**Assigned task**
Copy the line with "- assert (Ed" and all lines following it through the last line of the entries, exactly as written.

[Dataset entries]
(** What the verifier finds before its loop: the shifted indices, and whether the
    base is the whole old tree. *)
Lemma strip_ones_start h t m fuel :
  rfc h t -> 1 <= m < size t -> m <= fuel ->
  exists f, strip_ones fuel (m - 1) (size t - 1) = (f, (size t - 1) / 2 ^ base_level t m) /\
    f = m / 2 ^ base_level t m - 1 /\ (f = 0 <-> all_left t m = true).
Proof.
  intros Hr Hm Hf. destruct (base_odd_rfc h t m 0 Hr Hm) as [q Hq]. cbn [Nat.mul Nat.add] in Hq.
  set (v := base_level t m) in *. pose proof (Nat.pow_nonzero 2 v).
  assert (Hv : v <= fuel).
  { pose proof (Nat.pow_gt_lin_r 2 v). nia. }
  exists (2 * q). assert (Em : m - 1 = (2 * q + 1) * 2 ^ v - 1) by lia.
  rewrite Em, strip_ones_spec by done. split; [done|]. split.
  - assert (Ed : m / 2 ^ v = 2 * q + 1) by (rewrite Hq; by apply Nat.div_mul; lia). lia.
  - pose proof (base_size h t m Hr Hm) as Hb. fold v in Hb. destruct (all_left t m) eqn:Ea.
    + split; [done|]. intros _. apply all_left_true in Ea; [|lia]. nia.
    + split; [|done]. intros Hz. apply all_left_false in Ea; [|lia]. assert (q = 0) as -> by lia. lia.
Qed.

(** The loop succeeds only on paths of the right length. *)
Lemma csteps_length st p st' x :
  csteps st p = Some (st', 0) -> forall q, csteps st (p ++ x :: q) = None.
Proof.
  intros H q. rewrite csteps_app, H. destruct st' as [[fr sr] fn]. done.
Qed.
End Tree.
Arguments tree D : clear implicits.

**Solution to this task**
  - assert (Ed : m / 2 ^ v = 2 * q + 1) by (rewrite Hq; by apply Nat.div_mul; lia). lia.
  - pose proof (base_size h t m Hr Hm) as Hb. fold v in Hb. destruct (all_left t m) eqn:Ea.
    + split; [done|]. intros _. apply all_left_true in Ea; [|lia]. nia.
    + split; [|done]. intros Hz. apply all_left_false in Ea; [|lia]. assert (q = 0) as -> by lia. lia.
Qed.

(** The loop succeeds only on paths of the right length. *)
Lemma csteps_length st p st' x :
  csteps st p = Some (st', 0) -> forall q, csteps st (p ++ x :: q) = None.
Proof.
  intros H q. rewrite csteps_app, H. destruct st' as [[fr sr] fn]. done.
Qed.
End Tree.
Arguments tree D : clear implicits.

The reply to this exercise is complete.